Liam Hannon, 12, receives applause Wednesday during the State of the City address after Mayor Marc McGovern noted his work helping the homeless. (Photo: Marc Levy)

The homeless will get additional attention and funding so they can have necessary ID cards, and McGovern led applause for Liam Hannon, a 12-year-old called a “young wonder” by CNN for his work putting together Liam’s Lunches of Love, homemade meals he makes and delivers to the homeless with positive messages.

The city’s 500 homeless people are residents whose “needs for housing was not met soon enough,” McGovern said, comparing data that African-American households in Greater Boston have a median net worth of just $8 with the businesses and corporations around Kendall Square valued at a combined market estimate of $170 billion. He continued:

“It is hard to walk around Cambridge and not see the impact that opportunity gaps have in creating or widening disparities. Our city is home to some of our nation’s most influential citizens, and yet 500 of our most vulnerable sleep on our streets each night. Cambridge provides tremendous opportunities for the most highly educated who can expect an average annual wage of more than $150,000, while the median family income, however, is far lower … creating a gap that drives displacement and fuels inequality.”

His remarks were far more extensive, moving on from citing achievements such as opening Cambridge’s wintertime warming center for the homeless and opening the 1,000th unit of affordable housing from an inclusionary zoning program to launching discussions on race and class and distributing a quarter-million dollars in grants for the legal defense of low-income immigrants threatened with removal by federal actions. His work as leader of the School Committee was also addressed, including the creation of a savings program that would start to generate college money for students as young as kindergarteners.

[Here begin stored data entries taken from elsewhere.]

Lemma VL_SIGN_E_of_val W (wp : WData) :
  1 <= W ->
  (forall k, 0 <= k < VL_WORDS_I W -> 0 <= word wp k < 2 ^ 32) ->
  VL_SIGN_E W (word wp (VL_WORDS_I W - 1))
  = wide_val (Z.to_nat (VL_WORDS_I W)) 0 wp / 2 ^ (W - 1).
Proof.
  intros HW Hr. pose proof (top_bits_range W HW) as Ht.
  unfold VL_SIGN_E. rewrite sign_bit_index by lia.
  rewrite top_word_of_val by assumption.
  rewrite Z.shiftr_div_pow2 by lia.
  rewrite Z.div_div by (try apply Z.pow_nonzero; try apply Z.pow_pos_nonneg; lia).
  rewrite <- Z.pow_add_r by lia. do 2 f_equal. lia.
Qed.

Lemma wide_words_range n (wp : WData) :
  wide_words n wp = true -> forall k, 0 <= k < n -> 0 <= word wp k < 2 ^ 32.
Proof. intros H k Hk. apply (wide_words_spec n wp H k Hk). Qed.

Lemma pow2_half L : 1 <= L -> 2 ^ L = 2 * 2 ^ (L - 1).
Proof.
  intros HL. replace L with (1 + (L - 1)) at 1 by lia.
  rewrite Z.pow_add_r by lia. reflexivity.
Qed.

Lemma VL_DIVS_WWW_min_by_minus1 (VL_MULS_MAX_WORDS L : Z) (owp lwp rwp : WData) :
  1 <= L ->
  VL_WORDS_I L <= VL_MULS_MAX_WORDS ->
  wide_words (VL_WORDS_I L) lwp = true ->
  wide_words (VL_WORDS_I L) rwp = true ->
  wide_val (Z.to_nat (VL_WORDS_I L)) 0 lwp = 2 ^ (L - 1) ->
  wide_val (Z.to_nat (VL_WORDS_I L)) 0 rwp = 2 ^ L - 1 ->
  (exists r, VL_MODDIVS_WWW VL_MULS_MAX_WORDS L owp lwp rwp = Some r /\
             wide_val (Z.to_nat (VL_WORDS_I L)) 0 r = 0) /\
  (exists r, VL_DIVS_WWW VL_MULS_MAX_WORDS L owp lwp rwp = Some r /\
             wide_val (Z.to_nat (VL_WORDS_I L)) 0 r = 2 ^ (L - 1)).
Proof.
  intros HL Hcap Hl Hr Hlv Hrv.
  pose proof (wide_words_range _ _ Hl) as Hlr. pose proof (wide_words_range _ _ Hr) as Hrr.
  pose proof (top_bits_range L HL) as Ht.
  pose proof (pow2_half L HL) as Hh.
  assert (Hp : 0 < 2 ^ (L - 1)) by (apply Z.pow_pos_nonneg; lia).
  assert (Hpn : 2 ^ L <= 2 ^ (32 * VL_WORDS_I L)) by (apply Z.pow_le_mono_r; lia).
  assert (Hls : (VL_SIGN_E L (word lwp (VL_WORDS_I L - 1)) =? 0) = false).
  { rewrite VL_SIGN_E_of_val, Hlv by assumption. rewrite Z.div_same by lia. reflexivity. }
  assert (Hrs : (VL_SIGN_E L (word rwp (VL_WORDS_I L - 1)) =? 0) = false).
  { rewrite VL_SIGN_E_of_val, Hrv by assumption.
    replace (2 ^ L - 1) with (1 * 2 ^ (L - 1) + (2 ^ (L - 1) - 1)) by lia.
    rewrite Z.div_add_l by lia. rewrite Z.div_small by lia. reflexivity. }
  assert (Hfit : (VL_WORDS_I L <=? VL_MULS_MAX_WORDS) = true) by (apply Z.leb_le; exact Hcap).
  destruct (negate_clean_val L ∅ lwp HL Hlr) as [Hltr Hltv].
  destruct (negate_clean_val L ∅ rwp HL Hrr) as [Hrtr Hrtv].
  rewrite Hlv in Hltv. rewrite Hrv in Hrtv.
  assert (El : (- 2 ^ (L - 1)) mod 2 ^ L = 2 ^ (L - 1)).
  { symmetry. apply Z.mod_unique_pos with (q := -1); lia. }
  assert (Er : (- (2 ^ L - 1)) mod 2 ^ L = 1).
  { symmetry. apply Z.mod_unique_pos with (q := -1); lia. }
  rewrite El in Hltv. rewrite Er in Hrtv.
  split.
  - unfold VL_MODDIVS_WWW. cbv zeta. rewrite Hfit, Hls, Hrs. cbn [negb].
    eexists. split; [reflexivity |].
    set (q := VL_MODDIV_WWW L ∅ _ _).
    assert (Hq : (forall k, 0 <= k < VL_WORDS_I L -> 0 <= word q k < 2 ^ 32) /\
                 wide_val (Z.to_nat (VL_WORDS_I L)) 0 q = 0).
    { unfold q, VL_MODDIV_WWW, _vl_moddiv_w. rewrite Hltv, Hrtv.
      change (1 =? 0) with false. cbv iota. rewrite Z.rem_1_r.
      destruct (wide_val_store_val (Z.to_nat (VL_WORDS_I L)) 0 ∅ ltac:(lia)) as [Hs1 Hs2].
      split; [intros k Hk; apply Hs1; lia | rewrite Hs2; apply Z.mod_0_l].
      apply Z.pow_nonzero; lia. }
    destruct Hq as [Hqr Hqv].
    destruct (negate_clean_val L owp q HL Hqr) as [_ Hv]. rewrite Hv, Hqv.
    apply Z.mod_0_l. apply Z.pow_nonzero; lia.
  - unfold VL_DIVS_WWW. cbv zeta. rewrite Hfit, Hls, Hrs. cbn [negb andb orb].
    eexists. split; [reflexivity |].
    unfold VL_DIV_WWW, _vl_moddiv_w. rewrite Hltv, Hrtv.
    change (1 =? 0) with false. cbv iota. rewrite Z.quot_1_r.
    destruct (wide_val_store_val (Z.to_nat (VL_WORDS_I L)) (2 ^ (L - 1)) owp ltac:(lia))
      as [_ Hs2].
    rewrite Hs2. replace (Z.of_nat (Z.to_nat (VL_WORDS_I L))) with (VL_WORDS_I L) by lia.
    apply Z.mod_small. lia.
Qed.

(** ** Signed division overflow *)

(** C1, as stated (counterexample): the width-5 signed divide of -16
    (0b10000) by -1 (0b11111) returns 16 = 0b10000, the wrapped quotient,
    not 0. *)
Lemma signed_div_overflow_width5_counterexample :
  VL_DIVS_III 5 16 31 = Some 16 /\ VL_DIVS_III 5 16 31 <> Some 0.
Proof. split; [vm_compute; reflexivity | vm_compute; discriminate]. Qed.

(** C1, amended: with the most-negative dividend 2^(L-1) and the divisor
    -1 = 2^L - 1, the signed modulus is 0 at every width and in every
    variant; the signed division is 0 only where the explicit guard fires,
    when L is the full machine width (32 for the narrow variant, 64 for the
    medium one), and is the wrapped quotient 2^(L-1) at every smaller width
    and in the wide variant.  None of them traps.  The wide variant has
    these results at every width whose [words(L)] words fit its scratch
    arrays ([words(L) <= VL_MULS_MAX_WORDS], whatever that capacity is). *)
Theorem signed_div_overflow (VL_MULS_MAX_WORDS L : Z) (owp lwp rwp : WData) :
  (1 <= L <= 32 ->
   VL_MODDIVS_III L (2 ^ (L - 1)) (2 ^ L - 1) = Some 0 /\
   VL_DIVS_III L (2 ^ (L - 1)) (2 ^ L - 1) = Some (if L =? 32 then 0 else 2 ^ (L - 1))) /\
  (1 <= L <= 64 ->
   VL_MODDIVS_QQQ L (2 ^ (L - 1)) (2 ^ L - 1) = Some 0 /\
   VL_DIVS_QQQ L (2 ^ (L - 1)) (2 ^ L - 1) = Some (if L =? 64 then 0 else 2 ^ (L - 1))) /\
  (1 <= L ->
   VL_WORDS_I L <= VL_MULS_MAX_WORDS ->
   wide_words (VL_WORDS_I L) lwp = true ->
   wide_words (VL_WORDS_I L) rwp = true ->
   wide_val (Z.to_nat (VL_WORDS_I L)) 0 lwp = 2 ^ (L - 1) ->
   wide_val (Z.to_nat (VL_WORDS_I L)) 0 rwp = 2 ^ L - 1 ->
   (exists r, VL_MODDIVS_WWW VL_MULS_MAX_WORDS L owp lwp rwp = Some r /\
              wide_val (Z.to_nat (VL_WORDS_I L)) 0 r = 0) /\
   (exists r, VL_DIVS_WWW VL_MULS_MAX_WORDS L owp lwp rwp = Some r /\
              wide_val (Z.to_nat (VL_WORDS_I L)) 0 r = 2 ^ (L - 1))).
Proof.
  split; [| split].
  - intros HL.
    pose (chk := fun L =>
      option_Z_eqb (VL_MODDIVS_III L (2 ^ (L - 1)) (2 ^ L - 1)) (Some 0)
      && option_Z_eqb (VL_DIVS_III L (2 ^ (L - 1)) (2 ^ L - 1))
                      (Some (if L =? 32 then 0 else 2 ^ (L - 1)))).
    assert (H : chk L = true).
    { apply (forallb_seqZ chk 1 32); [vm_compute; reflexivity | lia]. }
    apply andb_true_iff in H as [H1 H2]. split; apply option_Z_eqb_eq; assumption.
  - intros HL.
    pose (chk := fun L =>
      option_Z_eqb (VL_MODDIVS_QQQ L (2 ^ (L - 1)) (2 ^ L - 1)) (Some 0)
      && option_Z_eqb (VL_DIVS_QQQ L (2 ^ (L - 1)) (2 ^ L - 1))
                      (Some (if L =? 64 then 0 else 2 ^ (L - 1)))).
    assert (H : chk L = true).
    { apply (forallb_seqZ chk 1 64); [vm_compute; reflexivity | lia]. }
    apply andb_true_iff in H as [H1 H2]. split; apply option_Z_eqb_eq; assumption.
  - apply VL_DIVS_WWW_min_by_minus1.
Qed.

The convening of an Opioid Working Group, work to prevent the deaths of pedestrians such as high school teacher Sam Bixler and Massachusetts Institute of Technology graduate Jie Zhao and bicyclists including Boston University grad student Meng Jin, creation of a surveillance policy and work on climate change also got recognition, along with dozens of other initiatives, in the mayor’s own 45-minute address.

City Manager Louis A. DePasquale, who spoke for around 40 minutes before McGovern, touched on many of the same issues, including work reflecting his understanding that “affordable housing is the top priority of the City Council.” He introduced his own coming initiatives, including recommending to the council that the city put 25 percent of building permit revenues toward affordable housing starting in the 2020 fiscal year, up from the 20 percent ($3.5 million, it turned out) he recommended for the 2018 fiscal year. He said he also plans to ask the council for $1 million for a new police cadet program that would give Cantabrigians between the ages of 18 and 23 training to become police officers in exchange for a two-year commitment bringing salary, benefits and vacation time.

The speeches took place in a packed Sullivan Chamber at City Hall, surrounded by city and state officials and other community leaders, as well as the speakers’ families and residents. The event included musical selections from the Cambridge Rindge and Latin School chorus and an opening reflection by the Rev. Adam Dyer, of First Parish Church.